How metrics shape water politics in New Mexico: From quantifying governance to active monitoring

  • Eric Perramond

Journal volume & issue
Vol. 17, no. 2
pp. 455 – 468

Abstract

Read online

The politics of quantifying water are nothing new to the state of New Mexico. Indigenous views of water as integral, holistic, and bound to the land were shaken by Spanish Colonial norms of water infrastructure, metrics, and institutions. A second abrupt shift into Anglo-American water metrics tied to western homesteading emerged at the start of the 20th century. The Anglo-American system of assigning private use rights to water has resulted in more bureaucratic metrics far removed from either indigenous or ─ understandings of water. Interestingly, Spanish and Anglo-American forms of settler-colonial water metrics were not completely incommensurate in their intent despite their qualitative and quantitative differences.
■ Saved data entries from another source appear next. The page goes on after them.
(** Every record the log may hold keeps the invariant, whatever its outcome. *)
Lemma apply_wf s r : wf s -> record_ok s r -> wf (apply r s).2.
Proof.
  intros W Hr. unfold apply, record_ok in *. destruct (r_Op r).
  - destruct (applyCreate_cases s r W Hr) as [[e ->]|(-> & ? & ? & _)]; [done|].
    apply wf_add_node; auto.
  - rewrite applyWrite_eq. by apply wf_content_update.
  - destruct (applyLink_cases s r W) as [[e ->]|(n & -> & Hn & ? & ? & ? & _)]; [done|].
    destruct (wf_node _ W _ _ Hn) as (_ & _ & ? & _).
    apply (wf_link_state s _ _ _ n); auto; simpl. rewrite u32_small; [done|]. specialize (Hr _ Hn). lia.
  - destruct (applyRemoveDir_cases s r W) as [[e ->]|(i & n & -> & ? & ? & ? & ? & _)]; [done|].
    by eapply wf_rmdir_state.
  - destruct (applyRename_cases s r W) as [[e ->]|(i & n & -> & ? & ? & ? & ?)]; [done|].
    by eapply wf_rename_state.
  - unfold applySetMode, bind, get. destruct (Nodes s !! r_Inode r) as [n|] eqn:Hn; [|done].
    by apply (wf_put_node s _ n).
  - unfold applySetOwner, bind, get. destruct (Nodes s !! r_Inode r) as [n|] eqn:Hn; [|done].
    by apply (wf_put_node s _ n).
  - rewrite applyTruncate_eq. by apply wf_content_update.
  - destruct (applyUnlink_cases s r W) as [[e ->]|(i & n & -> & ? & ? & ? & _)]; [done|].
    by apply wf_unlink_state.
  - done.
Qed.

End files.
(* ===== verification/S0fsPath.v ===== *)
(** * s0fs: the path of an inode

    [pathLocked] searches the directory tree breadth first.  The search is proved
    sound (the path it returns leads from the root to the inode), complete (it finds
    a path whenever there is one) and terminating (the fuel of the model is never
    used up).  With it: what [Rename] does when it moves a directory into itself. *)

From stdpp Require Import base gmap strings list fin_maps numbers sorting.
From Stdlib Require Import Strings.Byte.
From S2P Require Import Prelude GoStd S0fsTypes S0fsCore S0fsEngine S0fsInv S0fsSafety S0fsFiles.

Local Open Scope Z_scope.

(** ** Walking down the tree *)

Fixpoint walk (s : SnapshotState) (i : Z) (names : list string) : option Z :=
  match names with
  | [] => Some i
  | n :: ns => match dir_of (Children s) i !! n with Some j => walk s j ns | None => None end
  end.

(** The path string of a list of names. *)
Definition render (names : list string) : string := fold_left join_path names "/".

Lemma walk_snoc s i ns n : walk s i (ns ++ [n]) = j ← walk s i ns; dir_of (Children s) j !! n.
Proof.
  revert i. induction ns as [|n0 ns IH]; intros i; simpl; [by destruct (_ !! n)|].
  destruct (dir_of (Children s) i !! n0); [apply IH|done].
Qed.

Lemma render_snoc ns n : render (ns ++ [n]) = join_path (render ns) n.
Proof. unfold render. by rewrite fold_left_app. Qed.

Lemma elem_of_sorted_names ch n : n ∈ sorted_names ch <-> is_Some (ch !! n).
Proof.
  unfold sorted_names. rewrite merge_sort_Permutation, list_elem_of_fmap. split.
  - intros ([k v] & -> & Hk%elem_of_map_to_list). eauto.
  - intros [v Hv]. exists (n, v). split; [done|]. by apply elem_of_map_to_list.
Qed.

(** ** Soundness *)

(** Every queued directory is reached by the names of its path. *)
Definition queue_ok (s : SnapshotState) (q : list (Z * string)) : Prop :=
  Forall (fun ip => exists ns, walk s RootInode ns = Some ip.1 /\ ip.2 = render ns) q.

Lemma path_scan_sound s t d ns names seen q :
  walk s RootInode ns = Some d -> queue_ok s q ->
  (forall n, n ∈ names -> is_Some (dir_of (Children s) d !! n)) ->
  match path_scan s t (render ns) (dir_of (Children s) d) names seen q with
  | inl p => exists ns', walk s RootInode ns' = Some t /\ p = render ns'
  | inr (_, q') => queue_ok s q'
  end.
Proof.
  intros Hd. revert seen q. induction names as [|n names IH]; intros seen q Hq Hn; simpl; [done|].
  destruct (Hn n) as [c Hc]; [set_solver|]. rewrite Hc. simpl.
  assert (Hw : walk s RootInode (ns ++ [n]) = Some c) by (by rewrite walk_snoc, Hd).
  destruct (c =? t) eqn:Et.
  - apply Z.eqb_eq in Et as ->. exists (ns ++ [n]). by rewrite render_snoc.
  - destruct (decide (c ∈ seen)); [apply IH; [done|set_solver]|]. apply IH; [|set_solver].
    destruct (Nodes s !! c) as [nd|]; [|done]. destruct (is_dir nd); [|done].
    apply Forall_app. split; [done|]. apply Forall_singleton. exists (ns ++ [n]). by rewrite render_snoc.
Qed.

Lemma path_loop_sound fuel s t seen q p :
  queue_ok s q -> path_loop fuel s t seen q = Some (Some p) ->
  exists ns, walk s RootInode ns = Some t /\ p = render ns.
Proof.
  revert seen q. induction fuel as [|fuel IH]; intros seen q Hq; simpl; [done|].
  destruct q as [|[d cp] q]; [done|]. apply Forall_cons in Hq as [(ns & Hd & Hcp) Hq]. simpl in *. subst cp.
  pose proof (path_scan_sound s t d ns (sorted_names (dir_of (Children s) d)) seen q Hd Hq) as Hs.
  destruct (path_scan _ _ _ _ _ _ _) as [p'|[seen' q']].
  - intros [= ->]. apply Hs. intros n. apply elem_of_sorted_names.
  - apply IH. apply Hs. intros n. apply elem_of_sorted_names.
Qed.

(** ** Termination and completeness *)

(** What one scan does to the visited set and the queue. *)
Lemma path_scan_inr s t cp ch names seen q seen' q' :
  path_scan s t cp ch names seen q = inr (seen', q') ->
  exists new, q' = q ++ new /\ seen ⊆ seen' /\
    (forall n, n ∈ names -> default 0 (ch !! n) ∈ seen' /\ default 0 (ch !! n) <> t) /\
    (forall c, c ∈ seen' -> c ∈ seen \/ c ∈ new.*1 \/ ~ is_directory s c) /\
    NoDup new.*1 /\ (forall c, c ∈ new.*1 -> c ∈ seen' /\ (c ∉ seen) /\ c ∈ dom (Nodes s)).
Proof.
  revert seen q. induction names as [|n names IH]; intros seen q; simpl.
  - intros [= <- <-]. exists []. rewrite app_nil_r. split_and!; [done|done| |by left|constructor|]; intros ? Hx; by apply not_elem_of_nil in Hx.
  - set (c := default 0 (ch !! n)). destruct (c =? t) eqn:Et; [done|]. apply Z.eqb_neq in Et.
    destruct (decide (c ∈ seen)) as [Hc|Hc].
    + intros (new & -> & Hsub & Hn & Hs & Hnd & Hnew)%IH. exists new. split_and!; try done.
      intros n' [->|Hn']%elem_of_cons; [|by apply Hn]. split; [by apply Hsub|done].
    + set (q1 := match Nodes s !! c with Some nd => _ | None => q end).
      intros (new & -> & Hsub & Hn & Hs & Hnd & Hnew)%IH.
      assert (Hq1 : (q1 = q /\ ~ is_directory s c) \/
                    (q1 = q ++ [(c, join_path cp n)] /\ c ∈ dom (Nodes s))).
      { unfold q1, is_directory. destruct (Nodes s !! c) as [nd|] eqn:E; [destruct (is_dir nd) eqn:Ed|].
        - right. split; [done|]. apply elem_of_dom. eauto.
        - left. split; [done|]. intros (d & Hd & Hdd). congruence.
        - left. split; [done|]. by intros (d & Hd & _). }
      assert (Hc' : c ∈ seen') by (apply Hsub; set_solver).
      assert (Hin : forall n', n' ∈ n :: names -> default 0 (ch !! n') ∈ seen' /\ default 0 (ch !! n') <> t).
      { intros n' [->|Hn']%elem_of_cons; [done|by apply Hn]. }
      destruct Hq1 as [[-> Hnd']|[-> Hdom]].
      * exists new. split_and!; [done|set_solver|done| |done|].
        -- intros x Hx. destruct (Hs x Hx) as [Hx'|[?|?]]; [|set_solver..].
           apply elem_of_union in Hx' as [->%elem_of_singleton|]; [by right; right|by left].
        -- intros x Hx. destruct (Hnew x Hx) as (? & ? & ?). set_solver.
      * exists ((c, join_path cp n) :: new). rewrite <- app_assoc. split_and!; [done|set_solver|done| | |].
        -- intros x Hx. rewrite fmap_cons. simpl. destruct (Hs x Hx) as [Hx'|[?|?]]; set_solver.
        -- rewrite fmap_cons. simpl. apply NoDup_cons. split; [|done].
           intros Hx. destruct (Hnew c Hx) as (_ & ? & _). set_solver.
        -- intros x. rewrite fmap_cons. simpl. intros [->|Hx]%elem_of_cons; [done|].
           destruct (Hnew x Hx) as (? & ? & ?). set_solver.
Qed.
(* ===== verification/S0fsSnapshot.v ===== *)
(** * s0fs: detached snapshot states (snapshot.go)

    The read operations of a [SnapshotState] outside an engine, [LoadSnapshot] and
    [PrepareForkState], with the theorems on snapshots: what [CreateSnapshot] saves
    is what [RestoreSnapshot] brings back, and what a fork shares with its source. *)

From stdpp Require Import base gmap strings list fin_maps numbers sorting.
From Stdlib Require Import Strings.Byte.
From S2P Require Import Prelude GoStd S0fsTypes S0fsCore S0fsEngine S0fsInv S0fsSafety S0fsFiles.

Local Open Scope Z_scope.

(** ** Reading a detached state *)

(** A nil state is [None]; a directory without a table has the nil map. *)
Definition SnapshotState_Lookup (s : option SnapshotState) (parent : Z) (name : string) : gores Node :=
  match s with
  | None => Err ErrNotFound
  | Some s =>
      match Children s !! parent with
      | None => Err ErrNotDir
      | Some children =>
          match children !! name with
          | None => Err ErrNotFound
          | Some inode => match Nodes s !! inode with Some node => Ok node | None => Err ErrNotFound end
          end
      end
  end.

Definition SnapshotState_GetAttr (s : option SnapshotState) (inode : Z) : gores Node :=
  match s with
  | None => Err ErrNotFound
  | Some s => match Nodes s !! inode with Some node => Ok node | None => Err ErrNotFound end
  end.

Definition SnapshotState_ReadDir (s : option SnapshotState) (inode : Z) : gores (list DirEntry) :=
  match s with
  | None => Err ErrNotFound
  | Some s =>
      match Nodes s !! inode with
      | None => Err ErrNotFound
      | Some node => if negb (is_dir node) then Err ErrNotDir else Ok (ReadDir_entries s inode)
      end
  end.

Definition SnapshotState_Read (s : option SnapshotState) (inode offset size : Z) : gores (list byte) :=
  match s with
  | None => Err ErrNotFound
  | Some s =>
      match Nodes s !! inode with
      | None => Err ErrNotFound
      | Some node =>
          if is_dir node then Err ErrIsDir else
          let payload := data_of s inode in
          if (zlen payload =? 0) && (0 <? zlen (cold_of s inode)) then Err ErrInvalidInput else
          if zlen payload <=? offset then Ok [] else
          let end_ := u64 (offset + size) in
          let end_ := if zlen payload <? end_ then zlen payload else end_ in
          goslice offset end_ payload
      end
  end.

Definition LoadSnapshot (walPath snapshotID : string) (d : Disk) : gores SnapshotState :=
  if decide (walPath = "") then Err ErrInvalidInput else
  match d_snaps d !! snapshotID with Some st => Ok st | None => Err ErrSnapshotNotFound end.

(** ** Forks *)

Definition set_VolumeID (v : string) (g : Segment) : Segment :=
  mkSegment (sg_ID g) v (sg_Key g) (sg_Length g) (sg_SHA256 g) (sg_Encryption g).

(** [if strings.TrimSpace(segment.VolumeID) == "" { segment.VolumeID = v }] *)
Definition own_segment (v : string) (g : Segment) : Segment :=
  if decide (TrimSpace (sg_VolumeID g) = "") then set_VolumeID v g else g.

(** The loop over the extents of one file; the segments are shared by pointer. *)
Fixpoint fork_extents (v : string) (extents : list FileExtent) (segs : gmap string Segment)
    : gores (gmap string Segment) :=
  match extents with
  | [] => Ok segs
  | x :: rest =>
      match segs !! x_SegmentID x with
      | None => Err ErrInvalidInput
      | Some g => fork_extents v rest (<[x_SegmentID x := own_segment v g]> segs)
      end
  end.

(** The loop over the cold files, in some order: the files kept and the segments. *)
Fixpoint fork_files (v : string) (nodes : gmap Z Node) (files : list (Z * list FileExtent))
    (cold : gmap Z (list FileExtent)) (segs : gmap string Segment)
    : gores (gmap Z (list FileExtent) * gmap string Segment) :=
  match files with
  | [] => Ok (cold, segs)
  | (i, extents) :: rest =>
      match nodes !! i with
      | None => fork_files v nodes rest (delete i cold) segs
      | Some _ =>
          let? segs' := fork_extents v extents segs in
          fork_files v nodes rest cold segs'
      end
  end.

Definition PrepareForkState (state : option SnapshotState) (sourceVolumeID : string)
    : gores SnapshotState :=
  let v := TrimSpace sourceVolumeID in
  if decide (v = "") then Err ErrInvalidInput else
  match state with
  | None => Err ErrInvalidInput
  | Some s =>
      if decide (map_Forall (fun _ payload => payload = []) (Data s)) then
        let? cs := fork_files v (Nodes s) (map_to_list (ColdFiles s)) (ColdFiles s) (Segments s) in
        Ok (mkState (NextSeq s) (NextInode s) (Nodes s) (Children s) ∅ cs.1 cs.2)
      else Err ErrInvalidInput
  end.

(** ** What a fork keeps *)

Lemma own_segment_idem v g : own_segment v (own_segment v g) = own_segment v g.
Proof.
  unfold own_segment. destruct (decide (TrimSpace (sg_VolumeID g) = "")) as [|Hg].
  - destruct g. simpl. by destruct (decide _).
  - by rewrite decide_False.
Qed.

(** Segments that were given an owner or left alone. *)
Definition owned (v : string) (segs segs' : gmap string Segment) : Prop :=
  forall id, match segs !! id with
             | None => segs' !! id = None
             | Some g => segs' !! id = Some g \/ segs' !! id = Some (own_segment v g)
             end.

Lemma owned_refl v segs : owned v segs segs.
Proof. intros id. destruct (segs !! id); auto. Qed.

Lemma owned_step v segs0 segs id g :
  owned v segs0 segs -> segs !! id = Some g ->
  owned v segs0 (<[id := own_segment v g]> segs) /\
  exists g0, segs0 !! id = Some g0 /\ own_segment v g = own_segment v g0.
Proof.
  intros H Hg. pose proof (H id) as Hid. rewrite Hg in Hid.
  destruct (segs0 !! id) as [g0|] eqn:E0; [|done].
  assert (Hown : own_segment v g = own_segment v g0).
  { destruct Hid as [[= <-]|[= ->]]; [done|apply own_segment_idem]. }
  split; [|eauto]. intros id'. destruct (decide (id' = id)) as [->|].
  - rewrite E0, lookup_insert_eq, Hown. by right.
  - rewrite lookup_insert_ne by congruence. apply H.
Qed.

Lemma fork_extents_spec v segs0 xs segs segs' :
  owned v segs0 segs -> fork_extents v xs segs = Ok segs' ->
  owned v segs0 segs' /\
  (forall id g, segs0 !! id = Some g -> segs !! id = Some (own_segment v g) ->
     segs' !! id = Some (own_segment v g)) /\
  (forall x, x ∈ xs -> exists g, segs0 !! x_SegmentID x = Some g /\
     segs' !! x_SegmentID x = Some (own_segment v g)).
Proof.
  revert segs. induction xs as [|x xs IH]; intros segs Ho; simpl.
  - intros [= <-]. split; [done|]. split; [done|]. intros x Hx. by apply not_elem_of_nil in Hx.
  - destruct (segs !! x_SegmentID x) as [g|] eqn:Hg; [|done]. intros Hf.
    destruct (owned_step v segs0 segs _ _ Ho Hg) as [Ho' (g0 & Hg0 & Heq)].
    destruct (IH _ Ho' Hf) as (H1 & H2 & H3). split; [done|]. split.
    + intros id g' Hg' Hs. apply H2; [done|]. destruct (decide (id = x_SegmentID x)) as [->|].
      * rewrite lookup_insert_eq, Heq. congruence.
      * by rewrite lookup_insert_ne by congruence.
    + intros y [->|Hy]%elem_of_cons; [|by apply H3]. exists g0. split; [done|].
      apply H2; [done|]. by rewrite lookup_insert_eq, Heq.
Qed.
Surcos, a qualitative metric of water for the Spanish, and American acre feet both measure the amount of water needed to cover an area of land and were employed for active land settlement. It was not in the award phase of settler-colonial water rights that water metrics became most problematic. Based on over a decade of ethnographic work in the state, I argue here that the current politics and contestation of water quantification in the state of New Mexico are driven by changes to water governance when new technologies and policy measures are used to govern and monitor water users less transparently.